Second-hand fine particulates dangerously elevated in smoking homes

1. Fine particulate matter concentrations were about 10 times greater in smoking versus non-smoking homes.

2. While non-smoking homes had fine particulate matter levels below the World Health Organization recommended levels, smoking homes had nearly 4 times the recommended levels.

Evidence Rating Level: 2 (Good)

Study Rundown: The harms of second-hand tobacco smoke, especially of inhalation of fine particulate matter (PM2.5), have now been validated by numerous studies. Public interest is in line with these findings and is focused on controlling PM2.5 from cigarettes and other sources. Most studies have focused on identifying concentrations and sources of PM2.5 in outdoor environments, but considering that most people spend their time indoors, a need for understanding indoor microenvironments is essential for assessing and reducing risk. This study combined and analyzed data from four Scottish studies that measured PM2.5 concentrations in the homes of smoking and non-smoking families to assess the increase in PM2.5 attributed to smoking. Though heterogeneity was present across studies, it was clear that PM2.5 values were higher in smoking homes than non-smoking, with the most conservative estimate being 3 times greater, the average being 10 times greater, and the worst-case scenario being almost 70 times greater. In relation to the World Health Organization (WHO) recommended levels of PM2.5 exposure, non-smoking homes were easily below the danger level while smoking homes were on average nearly 4 times greater than the danger level. Through well-defined models of lifetime risk, the study found that switching from a smoking to non-smoking environment would reduce total PM2.5 exposure by 75-80%.

While this study was able to help quantify indoor PM2.5 concentrations, heterogeneity between the studies presents a significant barrier to estimating the overall risk. The study that reported the highest average PM2.5 concentrations found 20 fold higher levels than the study with the lowest average PM2.5 concentrations. So while it’s clear that PM2.5 was elevated above the WHO recommendations across studies, it is still not clear to what extent. This makes the attributable risk difficult to assess as well. Further, there was only one study of non-smoking controls used in the analysis. All in all, while these data support the danger of second-hand smoke, the broad range of findings severely limit defining the attributable risk associated with elevated PM2.5 levels in smoking homes.
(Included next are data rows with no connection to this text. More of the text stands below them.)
(** What [Read] achieves when asked for [n] bits from [r]. *)
Definition read_post (r : BitReader) (n : Z)
    (res : option (result LeptonError (Z * BitReader))) : Prop :=
  match res with
  | Some (Ok (v, r')) =>
      v = spec_bits_value (spec_stream r) (Z.to_nat n)
      /\ (forall j, 0 <= j -> spec_stream r' j = spec_stream r (n + j))
      /\ wf r'
      /\ eof r' = (eof r || (avail r <? n))
      /\ ending r' = ending r
      /\ (avail r < n -> ending r = AtEOF)
      /\ truncatedFF r' = (truncatedFF r || fetchesLastFF r n)
  | Some (Error (ExitCodeInvalidResetCode x)) =>
      avail r < n /\ ending r = BadMarker x /\ x <> 0
  | Some (Error OtherReadError) =>
      avail r < n /\ ending r = IoFailure
  | _ => False
  end.

End BitReaderPost.

(** ** Further predicates and checkers *)

Module BranchRule.
Import Branch BranchInv.

(** The byte swap [RecordAndUpdateBit] applies around a [true]
    observation. *)
Definition swapBytes (b : Branch) : Branch :=
  u16 (Z.lor (Z.shiftr b 8) (shl16 b 8)).

(** Counter of the observed side and of the other side after one
    observation, from their values [own] and [other] before it. *)
Definition ownAfter (own other : Z) : Z :=
  if own <? 255 then own + 1 else if other =? 1 then 255 else 129.

Definition otherAfter (own other : Z) : Z :=
  if own <? 255 then other else (other + 1) / 2.

End BranchRule.

Module WriterInv.
Import VPXBoolWriter.

(** The encoder's range register holds a value in 128..255. *)
Definition rangeOk (rg : Z) : Prop := 128 <= rg <= 255.

(** Range after [put] for the range [rg], the probability [p] and the
    bit written. *)
Definition nextRange (rg p : Z) (bit : bool) : Z :=
  let split := u32 (1 + Z.shiftr (u32 (u32 (rg - 1) * p)) 8) in
  let tmpRange := if bit then u32 (rg - split) else split in
  shl32 tmpRange (leadingZeros8 (u8 tmpRange)).

Definition put_check (rg p : Z) : bool :=
  let ok r := (128 <=? r) && (r <=? 255) in
  ok (nextRange rg p false) && ok (nextRange rg p true).

(** The four encoding calls, and their effect on the writer. *)
Inductive WriterCall : Type :=
| CallPutBit (bit : bool) (branch : Branch.Branch)
| CallPutGrid (v : Z) (branches : list Branch.Branch)
| CallPutNBits (bits numBits : Z) (branches : list Branch.Branch)
| CallPutUnaryEncoded (v : Z) (branches : list Branch.Branch).

Definition runCall (w : VPXBoolWriter) (c : WriterCall)
  : result VPXError VPXBoolWriter :=
  match c with
  | CallPutBit bit b => '(_, w') ← PutBit w bit b; Ok w'
  | CallPutGrid v bs => '(_, w') ← PutGrid w v bs; Ok w'
  | CallPutNBits bits n bs => '(_, w') ← PutNBits w bits n bs; Ok w'
  | CallPutUnaryEncoded v bs => '(_, w') ← PutUnaryEncoded w v bs; Ok w'
  end.

Fixpoint runCalls (w : VPXBoolWriter) (cs : list WriterCall)
  : result VPXError VPXBoolWriter :=
  match cs with
  | [] => Ok w
  | c :: cs => w' ← runCall w c; runCalls w' cs
  end.

End WriterInv.

Module CoefRoundtrip.
Import CoefCoding.

Inductive AnyError : Type :=
| WriteFailed (e : CoefError)
| FinishFailed
| ReadFailed (e : VPXError).

Definition liftW {A} (r : result CoefError A) : result AnyError A :=
  match r with
  | Ok a => Ok a
  | Error e => Error (WriteFailed e)
  | Panic => Panic
  end.

Definition liftR {A} (r : result VPXError A) : result AnyError A :=
  match r with
  | Ok a => Ok a
  | Error e => Error (ReadFailed e)
  | Panic => Panic
  end.

(** The bytes a fresh encoder produces for the coefficients [coefs],
    coded one after the other with the same, initially fresh, branches. *)
Fixpoint writeCoefs (w : VPXBoolWriter.VPXBoolWriter) (bs : CoefBranches)
    (coefs : list Z) : result CoefError VPXBoolWriter.VPXBoolWriter :=
  match coefs with
  | [] => Ok w
  | c :: coefs =>
      '(bs, w) ← writeLengthSignCoef w c bs;
      writeCoefs w bs coefs
  end.
(** * memu_memory: the memory-access layer of the memU.so plugin

    A shallow embedding of [src/__init__.py].  The plugin keeps one
    module-level client handle ([memu_client]), builds it lazily from the
    plugin configuration, and offers three entry points to the host:
    the prompt-injection hook [inject_relevant_memories], the behaviour
    [memorize_conversation] and the tool [recall_memory].

    Python effects are modelled by a small state-and-exception monad [Py]:
    the state holds the module globals, the world of the remote service and
    two ghost journals (the calls made to the memu SDK and the log records
    emitted).  The memu SDK itself is not part of the repository: it is an
    interface ([Memu.SDK]) whose methods answer from the state of the world,
    either with a value or with a raised exception. *)

From Stdlib Require Import String Ascii List ZArith Bool Arith DecimalString Lia.
Import ListNotations.

Local Open Scope list_scope.
Local Open Scope string_scope.

(** ** Python values *)

(** An instance of [Exception]: what [type(e).__name__] and [str(e)] give.
    Only instances of [Exception] are modelled, which is the class every
    [except Exception] clause of the source catches. *)
Record PyException : Type := mkException {
  type_name : string;
  exc_str : string
}.

Definition ConnectionError (msg : string) : PyException :=
  mkException "ConnectionError" msg.

Definition RuntimeError (msg : string) : PyException :=
  mkException "RuntimeError" msg.

(** How a call ends: with a value, or with an exception raised. *)
Inductive Outcome (A : Type) : Type :=
| Returned (a : A)
| Raised (e : PyException).
(** [parse] is its fuelled loop: the branch for used-up fuel is never
    taken. *)
Lemma parse_unfold (blob : bytes) :
  line_loop (S (List.length (remove_clearsign blob)))
    (fst (BytesIO.readline (remove_clearsign blob)))
    (snd (BytesIO.readline (remove_clearsign blob))) []
  = Some (parse utf8_decode strptime_timegm py_int blob).
Proof.
  unfold parse.
  pose proof (readline_length (remove_clearsign blob)) as R.
  destruct (BytesIO.readline (remove_clearsign blob)) as [line f'].
  cbn [fst snd] in *.
  pose proof (parse_while_enough (S (List.length (remove_clearsign blob)))
                line f' []) as H.
  destruct (line_loop _ line f' []); [reflexivity|].
  exfalso. apply H; [lia | reflexivity].
Qed.

End Library.

End CardParser.

(** ** The repository lookup *)

Module Repository.

Section Lookup.

Variable NUMPY_AVAILABLE : bool.
Variable zlib_decompress : bytes -> result bytes.
Variable utf8_decode : bytes -> result string.
Variable strptime_timegm : string -> result Z.
Variable py_int : string -> result Z.
Variable chain_query : key_t -> list row.

Abbreviation lookup :=
  (artifact NUMPY_AVAILABLE zlib_decompress utf8_decode strptime_timegm
     py_int chain_query).
Abbreviation lookup_for := (artifact_for NUMPY_AVAILABLE zlib_decompress).
Abbreviation finish := (artifact_finish utf8_decode strptime_timegm py_int).

(** After a loop over at least one row that ran to its end, the three
    names are bound, [rid] and [uuid] to those of the last row. *)
Lemma artifact_for_bound (check : bool) (rows : list row) :
  forall st cache st' cache',
    rows <> [] ->
    lookup_for check rows st cache = (Ok st', cache') ->
    exists rows0 rid uuid content blob,
      rows = rows0 ++ [(rid, uuid, content)] /\
      st' = mkLocals (Some blob) (Some rid) (Some uuid).
Proof.
  induction rows as [|[[rid uuid] content] rows IH];
    intros st cache st' cache' Hne H; [contradiction|].
  cbn [artifact_for] in H.
  assert (Step : forall blob c,
             lookup_for check rows
               (mkLocals (Some blob) (Some rid) (Some uuid)) c
             = (Ok st', cache') ->
             exists rows0 rid0 uuid0 content0 blob0,
               (rid, uuid, content) :: rows
               = rows0 ++ [(rid0, uuid0, content0)] /\
               st' = mkLocals (Some blob0) (Some rid0) (Some uuid0)).
  { intros blob c Hc. destruct rows as [|r rows'].
    - cbn in Hc. injection Hc as <- _.
      exists [], rid, uuid, content, blob. split; reflexivity.
    - apply IH in Hc; [|discriminate].
      destruct Hc as (rows0 & rid0 & uuid0 & content0 & blob0 & -> & ->).
      exists ((rid, uuid, content) :: rows0), rid0, uuid0, content0, blob0.
      split; reflexivity. }
  destruct (LRUCache_contains rid cache).
  - destruct (LRUCache_getitem rid cache) as [[blob c]|e];
      [eapply Step; exact H | discriminate].
  - match type of H with
    | match ?m with _ => _ end = _ => destruct m as [blob|e]
    end; [|discriminate].
    destruct (LRUCache_setitem rid blob cache) as [c|e];
      [eapply Step; exact H | discriminate].
Qed.
(** What a well-behaved sequence is: built by the constructor with a
    valid field, and producing every item without an exception. *)
Lemma pass_of_well_behaved (g : globals A) (src : list pystr) (skip : bool)
    (requested : list string) (ti : TweetIterator) :
  TweetIterator_init g src skip requested = Ok ti ->
  (exists yw, In yw requested /\ mem_string yw yw_options = true) ->
  (forall t, In t src -> exists vs, yield_ g ti t = Ok vs) ->
  source ti = src /\ length_ ti = None
  /\ snd (iter_all g ti src) = None
  /\ length (fst (iter_all g ti src)) = length (survivors g ti).
Proof.
  intros Hinit [yw [Hyw Hvalid]] Hprod.
  destruct (init_yield_list g src skip requested ti Hinit)
    as (Hsrc & Hskip & Hfresh & Hyl).
  assert (Hnames : Forall (fun yw => mem_string yw yw_options = true)
                     (yield_list ti)).
  { rewrite Hyl. apply valid_names_filter. }
  assert (Hsome : yield_list ti <> []).
  { rewrite Hyl. intros Hempty.
    assert (Hin : yw ∈ filter (fun yw => mem_string yw yw_options) requested).
    { apply list_elem_of_filter. split; [now rewrite Hvalid|].
      now apply list_elem_of_In. }
    rewrite Hempty in Hin. inversion Hin. }
  destruct (iter_all_survivors g ti Hnames Hsome src Hprod) as [Herr Hall].
  repeat split; try assumption.
  unfold survivors. rewrite Hsrc. exact (Forall2_length _ _ _ Hall).
Qed.

(** Indexing a sequence whose length is stored, inside the bounds *)
Lemma getitem_cached (g : globals A) (ti : TweetIterator) (L : nat)
    (j : Z) (v : value A) :
  (0 <= j < Z.of_nat L)%Z ->
  fst (iter_all g ti (source ti)) !! Z.to_nat j = Some v ->
  getitem g (with_length L ti) j = Ok (v, with_length L ti).
Proof.
  intros Hj Hv. unfold getitem.
  rewrite (len_cached g (with_length L ti) L eq_refl). cbn [bind fst snd].
  replace (j <? 0)%Z with false by (symmetry; apply Z.ltb_ge; lia).
  replace (j >=? _)%Z with false
    by (symmetry; rewrite Z.geb_leb; apply Z.leb_gt; lia).
  cbn [bind with_length source].
  change {| source := source ti; yield_list := yield_list ti;
            skip_nohashtag := skip_nohashtag ti; length_ := Some L |}
    with (with_length L ti).
  now rewrite advance_with_length, advance_iter_all, Hv.
Qed.

Lemma getitems_cached (g : globals A) (ti : TweetIterator) (L : nat)
    (js : list Z) :
  length (fst (iter_all g ti (source ti))) = L ->
  Forall (fun j => (0 <= j < Z.of_nat L)%Z) js ->
  exists out,
    getitems g (with_length L ti) js = Ok (out, with_length L ti)
    /\ Forall2 (fun j v =>
                  fst (iter_all g ti (source ti)) !! Z.to_nat j = Some v)
         js out.
Proof.
  intros Hlen. induction 1 as [|j js Hj _ (out & Hout & Hall)].
  - exists []. split; [reflexivity|constructor].
  - destruct (lookup_lt_is_Some_2 (fst (iter_all g ti (source ti)))
                (Z.to_nat j) ltac:(lia)) as [v Hv].
    exists (v :: out). cbn [getitems].
    rewrite (getitem_cached g ti L j v Hj Hv). cbn [bind fst snd].
    rewrite Hout. split; [reflexivity|now constructor].
Qed.

End SliceFacts.

Lemma indexed_by_positions {X : Type} (l out : list X) (pos : nat -> nat)
    (n : nat) :
  Forall2 (fun j v => l !! Z.to_nat j = Some v)
    (map (fun k => Z.of_nat (pos k)) (seq 0 n)) out ->
  length out = n
  /\ forall i, i < n -> out !! i = l !! pos i.
Proof.
  intros Hall. split.
  - rewrite <- (Forall2_length _ _ _ Hall). now rewrite length_map, length_seq.
  - intros i Hi.
    change (map (fun k => Z.of_nat (pos k)) (seq 0 n))
      with ((fun k => Z.of_nat (pos k)) <$> seq 0 n) in Hall.
    destruct (Forall2_lookup_l _ _ _ i (Z.of_nat (pos i)) Hall)
      as (v & Hv & Hl).
    + rewrite list_lookup_fmap, lookup_seq_lt by exact Hi. reflexivity.
    + rewrite Hv, <- Hl. now rewrite Nat2Z.id.
Qed.

(** X17.  On a well-behaved sequence (a valid field, no exception while
    producing) of length [L], a slice with a step other than 0 never
    fails: every index of the range that [slice.indices(L)] describes
    lies between 0 and [L - 1], and the result lists, in the order of the
    range, the items that a pass yields at these positions. *)
Theorem slice_lists_items_of_range :
  forall (A : Type) (Sc : Scalar A) (g : globals A) (src : list pystr)
         (skip : bool) (requested : list string) (ti : TweetIterator)
         (s : Slice.slice),
    TweetIterator_init g src skip requested = Ok ti ->
    (exists yw, In yw requested /\ mem_string yw yw_options = true) ->
    (forall t, In t src -> exists vs, yield_ g ti t = Ok vs) ->
    Slice.step s <> Some 0%Z ->
    exists a b c out,
      Slice.indices s (Z.of_nat (length (survivors g ti))) = Ok (a, b, c)
      /\ Forall (fun j => (0 <= j < Z.of_nat (length (survivors g ti)))%Z)
           (Slice.range a b c)
      /\ getitem_slice g ti s
         = Ok (out, with_length (length (survivors g ti)) ti)
      /\ Forall2 (fun j v => fst (iter_all g ti src) !! Z.to_nat j = Some v)
           (Slice.range a b c) out.
Proof.
  intros A Sc g src skip requested ti s Hinit Hvalid Hprod Hstep.
  destruct (pass_of_well_behaved g src skip requested ti Hinit Hvalid Hprod)
    as (Hsrc & Hfresh & _ & Hlen).
  set (L := length (survivors g ti)) in *.
  destruct (Slice.indices s (Z.of_nat L)) as [[[a b] c]|e] eqn:Hidx.
  - exists a, b, c.
    destruct (slice_indices_bounds s (Z.of_nat L) a b c ltac:(lia) Hidx)
      as (Hc & Hpos & Hneg).
    assert (Hin : Forall (fun j => (0 <= j < Z.of_nat L)%Z)
                    (Slice.range a b c)).
    { apply Forall_forall. intros j Hj. apply list_elem_of_In in Hj.
      destruct (range_bounds a b c j Hj) as [Hup Hdown].
      destruct (Z.lt_trichotomy c 0) as [Hlt|[Heq|Hgt]];
        [specialize (Hneg Hlt); specialize (Hdown Hlt)|
         contradiction|
         specialize (Hpos Hgt); specialize (Hup Hgt)]; lia. }
    rewrite <- Hsrc in Hlen.
    destruct (getitems_cached g ti L (Slice.range a b c) Hlen Hin)
      as (out & Hout & Hall).
    exists out. split; [reflexivity|]. split; [exact Hin|].
    rewrite <- Hsrc. split; [|exact Hall].
    unfold getitem_slice. rewrite (len_fresh g ti Hfresh).
    fold L. cbn [bind fst snd]. rewrite Hidx. cbn [bind fst snd].
    exact Hout.
  - exfalso. unfold Slice.indices in Hidx.
    destruct (Slice.step s) as [k|].
    + destruct (Z.eqb_spec k 0) as [->|_]; [now apply Hstep|discriminate].
    + discriminate.
Qed.

Lemma slice_lists_items_of_range_witness :
  let src3 := [str "#ok tweet one"; str "no tags here";
               str "#ok tweet two"] in
  let ti := {| source := src3; yield_list := ["raw_tweet"%string];
               skip_nohashtag := false; length_ := None |} in
  let s := {| Slice.start := Some 10%Z; Slice.stop := None;
              Slice.step := Some (-2)%Z |} in
  exists a b c out,
    Slice.indices s (Z.of_nat (length (survivors toy_models ti)))
    = Ok (a, b, c)
    /\ Forall (fun j => (0 <= j
                         < Z.of_nat (length (survivors toy_models ti)))%Z)
         (Slice.range a b c)
    /\ getitem_slice toy_models ti s
       = Ok (out, with_length (length (survivors toy_models ti)) ti)
    /\ Forall2 (fun j v =>
                  fst (iter_all toy_models ti src3) !! Z.to_nat j = Some v)
         (Slice.range a b c) out.
Proof.
  intros src3 ti s.
  apply (slice_lists_items_of_range Z Z_scalar toy_models src3 false
           ["raw_tweet"%string] ti s eq_refl).
  - exists "raw_tweet"%string. split; [left|]; reflexivity.
  - intros t [<- | [<- | [<- | []]]]; eexists; vm_compute; reflexivity.
  - discriminate.
Defined.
Click to read the study, published today in Tobacco Control

Relevant Reading: Asthma in the Inner City and Indoor Environment

In-Depth [meta-analysis]: This study is a compilation of four Scottish studies with different goals but with data on PM2.5 levels in smoking and non-smoking homes. The recruitment methods, both in form and location, for each study varied greatly but all recruited participants were willing to have their indoor air quality measured. Given the heterogeneity of recruitment protocols, the response rates also varied from 3.1 to 80% across studies. Non-smoking data was collected in only one study. Overall, 93 smoking and 17 non-smoking homes were included in the analysis. PM2.5 concentrations in smoking homes ranged from 3 to 70 times (10 times more on average) that of non-smoking homes. A carefully constructed model of lifetime risk, including differences in lung volumes and diurnal/nocturnal air pollution patterns, was able to show a 75-80% predicted decrease in PM2.5 exposure if a switch from a smoking to non-smoking household environment was made. The WHO recommendation of less than 10μg/m3 annual exposure to PM2.5 was exceeded in smoking households from all four studies but to widely differing degrees (~10 μg/m3 to 198 μg/m3).